(** In every artifact [started_at] is the first reading of the clock, the
    timestamp of the [i]-th attempt record is the reading number [i] after
    it, and [finished_at] is a later reading still.  So when the clock
    does not run backwards, the timestamps of the records do not decrease
    and lie between [started_at] and [finished_at]. *)
Theorem attempt_timestamps_are_ordered {E : Type} (self : Orchestrator.t E) (h : host)
  (input_data : GeneratorInput.t) (user_id : option string) (e : E) :
  exists (a : RunArtifact.t) (k : nat),
    Orchestrator.run self h input_data user_id e = Ok a /\
    Timestamps.started_at (RunArtifact.timestamps a) = utcnow h 0 /\
    map AttemptRecord.timestamp (RunArtifact.attempts a) =
      map (utcnow h) (seq 1 (List.length (RunArtifact.attempts a))) /\
    Timestamps.finished_at (RunArtifact.timestamps a) = Some (utcnow h k) /\
    (List.length (RunArtifact.attempts a) < k)%nat /\
    ((forall i j, (i <= j)%nat -> utcnow h i <= utcnow h j) ->
     (forall rec, In rec (RunArtifact.attempts a) ->
        utcnow h 0 <= AttemptRecord.timestamp rec <= utcnow h k) /\
     (forall i j rec rec',
        (i <= j)%nat ->
        nth_error (RunArtifact.attempts a) i = Some rec ->
        nth_error (RunArtifact.attempts a) j = Some rec' ->
        AttemptRecord.timestamp rec <= AttemptRecord.timestamp rec')).
Proof.
  destruct (exec_anatomy self h input_data user_id e) as (rb & sb & _ & Hbody & Hexec).
  assert (Hshape : exists recs,
            extends (Orchestrator.artifact (Orchestrator.start h input_data user_id e))
                    (Orchestrator.artifact
                       (Orchestrator.with_artifact
                          (fun a => {| RunArtifact.run_id := RunArtifact.run_id a;
                                       RunArtifact.user_id := RunArtifact.user_id a;
                                       RunArtifact.input := RunArtifact.input a;
                                       RunArtifact.attempts := RunArtifact.attempts a;
                                       RunArtifact.final := None;
                                       RunArtifact.timestamps := RunArtifact.timestamps a;
                                       RunArtifact.metadata := RunArtifact.metadata a |})
                          (handled rb sb))) recs /\
            map AttemptRecord.timestamp recs = map (utcnow h) (seq 1 (List.length recs)) /\
            (1 + List.length recs <= Orchestrator.clock_reads (handled rb sb))%nat).
  { inversion Hbody as [x e1 Hgen | g e1 x s2 Hgen Hloop
                        | g e1 fc fr s2 x e3 Hgen Hloop Htag
                        | g e1 fc fr s2 tags e3 Hgen Hloop Htag
                        | g e1 fr s2 Hgen Hloop]; subst;
      try (destruct (loop_graph_timestamps _ _ _ _ _ _ _ _ Hloop)
             as (recs & Hext & Hstamps & Hclock);
           revert Hstamps Hclock; state_simpl; intros Hstamps Hclock;
           exists recs; rewrite Hext; state_simpl; cbn [app];
           split; [reflexivity |]; split; [exact Hstamps | exact Hclock]).
    exists []. state_simpl. split; [reflexivity |]. cbn. split; [reflexivity | lia]. }
  destruct Hshape as (recs & Hext & Hstamps & Hclock).
  exists (Orchestrator.artifact (closed_out h (handled rb sb))),
         (Orchestrator.clock_reads (handled rb sb)).
  split; [unfold Orchestrator.run; now rewrite Hexec |].
  assert (Hatt : RunArtifact.attempts (Orchestrator.artifact (closed_out h (handled rb sb))) =
                 recs).
  { apply (f_equal RunArtifact.attempts) in Hext. revert Hext. state_simpl.
    cbn [app]. auto. }
  assert (Hstart : Timestamps.started_at
                     (RunArtifact.timestamps
                        (Orchestrator.artifact (closed_out h (handled rb sb)))) =
                   utcnow h 0).
  { apply (f_equal (fun a => Timestamps.started_at (RunArtifact.timestamps a))) in Hext.
    revert Hext. state_simpl. auto. }
  rewrite Hatt, Hstart. split; [reflexivity |]. split; [exact Hstamps |].
  split; [reflexivity |]. split; [lia |].
  intros Hmono.
  assert (Hnth : forall i rec, nth_error recs i = Some rec ->
                   AttemptRecord.timestamp rec = utcnow h (1 + i) /\
                   (i < List.length recs)%nat).
  { intros i rec Hi.
    assert (Hlt : (i < List.length recs)%nat) by (apply nth_error_Some; congruence).
    split; [| exact Hlt].
    apply (map_nth_error AttemptRecord.timestamp) in Hi. rewrite Hstamps in Hi.
    rewrite (map_nth_error (utcnow h) i (seq 1 (List.length recs)) (d := (1 + i)%nat)) in Hi.
    - now injection Hi.
    - rewrite nth_error_nth' with (d := O) by (rewrite length_seq; exact Hlt).
      now rewrite seq_nth. }
  split.
  - intros rec Hin. apply In_nth_error in Hin. destruct Hin as [i Hi].
    destruct (Hnth i rec Hi) as [-> Hlt]. split; apply Hmono; lia.
  - intros i j rec rec' Hij Hi Hj.
    destruct (Hnth i rec Hi) as [-> _]. destruct (Hnth j rec' Hj) as [-> _].
    apply Hmono. lia.
Qed.
(** ** The requests of a run *)

Section Requests.

Variable self : Orchestrator.t world.
Variable h : host.
Variable input_data : GeneratorInput.t.
Variable b : Z.

Hypothesis b_nonneg : 0 <= b.
Hypothesis review_requests : forall i c w r w',
  Orchestrator.reviewer_review self i c w = (r, w') ->
  Z.of_nat (llm_calls w) <= Z.of_nat (llm_calls w') <= Z.of_nat (llm_calls w) + b.
Hypothesis refine_requests : forall ri w r w',
  Orchestrator.refiner_run self ri w = (r, w') ->
  Z.of_nat (llm_calls w) <= Z.of_nat (llm_calls w') <= Z.of_nat (llm_calls w) + b.

(** A loop entered at attempt [n] makes at most [4 - n] reviews and
    [3 - n] refinements. *)
Lemma loop_graph_requests n cur s r s' :
  loop_graph self h input_data n cur s r s' ->
  1 <= n <= 3 ->
  Z.of_nat (llm_calls (Orchestrator.env s)) <= Z.of_nat (llm_calls (Orchestrator.env s')) <=
    Z.of_nat (llm_calls (Orchestrator.env s)) + b * ((4 - n) + (3 - n)).
Proof.
  induction 1 as [n cur s Hn | n cur s x e1 Hn Hrev | n cur s rv e1 Hn Hrev Hp
                 | n cur s rv e1 Hn Hrev Hp | n cur s rv e1 Hn Hrev Hp Hv
                 | n cur s rv e1 x e2 Hn Hrev Hp Hv Href
                 | n cur s rv e1 g e2 r s' Hn Hrev Hp Hv Href Hloop IH]; intros H1;
    try (apply review_requests in Hrev);
    try (apply refine_requests in Href);
    try (unfold RefinerInput.valid, between in Hv; cbn in Hv;
         first [ apply andb_true_iff in Hv; rewrite Z.leb_le, Z.leb_le in Hv
               | apply andb_false_iff in Hv; rewrite Z.leb_gt, Z.leb_gt in Hv ]);
    try (specialize (IH ltac:(lia)); revert IH);
    state_simpl; nia.
Qed.

End Requests.

(** One call of [run] with the retry budget 1 sends at most two requests. *)
Lemma run_twice_at_most {I O : Type} (self : BaseAgent.t I O) (input_data : I)
  (w w' : world) (r : res O) :
  BaseAgent.run self input_data (PyInt 1) w = (r, w') ->
  Z.of_nat (llm_calls w) <= Z.of_nat (llm_calls w') <= Z.of_nat (llm_calls w) + 2.
Proof.
  unfold BaseAgent.run. unfold bind at 1, lift_res.
  destruct (BaseAgent._build_user_prompt self input_data) as [prompt | x].
  - unfold bind at 1.
    destruct (BaseAgent.run_loop self _ prompt 1 (range (1 + 1)) None w)
      as [rl wl] eqn:Hloop.
    apply run_loop_requests in Hloop. destruct Hloop as [Hbound _].
    unfold range in Hbound. rewrite length_map, length_seq in Hbound.
    change (Z.to_nat (1 + 1)) with 2%nat in Hbound. intros H.
    assert (Hw : wl = w').
    { destruct rl as [[v | [m |]] | y]; cbn in H; now injection H. }
    subst wl. lia.
  - intros H. injection H as _ <-. lia.
Qed.

(** A run of the orchestrator as [Orchestrator()] builds it sends at
    most 12 requests to the language model: two for the generation, two
    for each of three reviews at most, two for each of two refinements at
    most, and none for the tagging. *)
Theorem shipped_run_sends_at_most_12_requests (client : nat -> completion) (w : wording)
  (schema_G : string -> parsed GeneratorOutput.t)
  (schema_R : string -> parsed ReviewerOutput.t)
  (schema_T : string -> parsed TaggerOutput.t)
  (h : host) (input_data : GeneratorInput.t) (user_id : option string) (wd : world) :
  exists s : Orchestrator.state world,
    Orchestrator.exec (Orchestrator.__init__ client w schema_G schema_R schema_T)
      h input_data user_id wd = (Ok tt, s) /\
    (llm_calls wd <= llm_calls (Orchestrator.env s) <= llm_calls wd + 12)%nat.
Proof.
  set (self := Orchestrator.__init__ client w schema_G schema_R schema_T).
  assert (Hreview : forall i c w0 r w', Orchestrator.reviewer_review self i c w0 = (r, w') ->
            Z.of_nat (llm_calls w0) <= Z.of_nat (llm_calls w') <= Z.of_nat (llm_calls w0) + 2).
  { intros i c w0 r w' H. cbn [self Orchestrator.__init__ Orchestrator.reviewer_review] in H.
    unfold ReviewerAgent.review in H. unfold bind, lift_res in H.
    destruct (BaseAgent.run _ _ _ w0) as [[result | x] w1] eqn:Hrun;
      apply run_twice_at_most in Hrun; injection H as _ <-; exact Hrun. }
  assert (Hrefine : forall ri w0 r w', Orchestrator.refiner_run self ri w0 = (r, w') ->
            Z.of_nat (llm_calls w0) <= Z.of_nat (llm_calls w') <= Z.of_nat (llm_calls w0) + 2).
  { intros ri w0 r w' H. exact (run_twice_at_most _ _ _ _ _ H). }
  assert (Htagger : forall i c w0,
            Orchestrator.tagger_run self i c w0 =
            (Raise (TypeError "'GeneratorInput' object is not subscriptable"), w0))
    by reflexivity.
  destruct (exec_anatomy self h input_data user_id wd) as (rb & sb & _ & Hbody & Hexec).
  exists (closed_out h (handled rb sb)). split; [exact Hexec |].
  assert (Henv : Orchestrator.env (closed_out h (handled rb sb)) = Orchestrator.env sb).
  { destruct rb; reflexivity. }
  rewrite Henv.
  inversion Hbody as [x e1 Hgen | g e1 x s2 Hgen Hloop
                      | g e1 fc fr s2 x e3 Hgen Hloop Htag
                      | g e1 fc fr s2 tags e3 Hgen Hloop Htag
                      | g e1 fr s2 Hgen Hloop]; subst;
    apply run_twice_at_most in Hgen;
    try (apply (loop_graph_requests self h input_data 2 ltac:(lia) Hreview Hrefine) in Hloop;
           [| lia];
         revert Hloop);
    try (rewrite Htagger in Htag; first [discriminate Htag | injection Htag as _ <-]);
    state_simpl; lia.
Qed.
(** ** The repository: reading, writing, and what is left alone *)

Lemma run_id_is_model_dump (rt : runtime) (run_id : string) (a : RunArtifact.t) :
  ArtifactRepository.run_id_is run_id (RunArtifact.model_dump rt a) = holds_id run_id a.
Proof. reflexivity. Qed.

PROMPT —
If a line above holds the string "rewrite", return it as it stands.

RESULT —
           exists recs; rewrite Hext; state_simpl; cbn [app];
  split; [unfold Orchestrator.run; now rewrite Hexec |].
  rewrite Hatt, Hstart. split; [reflexivity |]. split; [exact Hstamps |].
    apply (map_nth_error AttemptRecord.timestamp) in Hi. rewrite Hstamps in Hi.
    rewrite (map_nth_error (utcnow h) i (seq 1 (List.length recs)) (d := (1 + i)%nat)) in Hi.
    - rewrite nth_error_nth' with (d := O) by (rewrite length_seq; exact Hlt).
      now rewrite seq_nth. }
         first [ apply andb_true_iff in Hv; rewrite Z.leb_le, Z.leb_le in Hv
               | apply andb_false_iff in Hv; rewrite Z.leb_gt, Z.leb_gt in Hv ]);
    unfold range in Hbound. rewrite length_map, length_seq in Hbound.
  rewrite Henv.
    try (rewrite Htagger in Htag; first [discriminate Htag | injection Htag as _ <-]);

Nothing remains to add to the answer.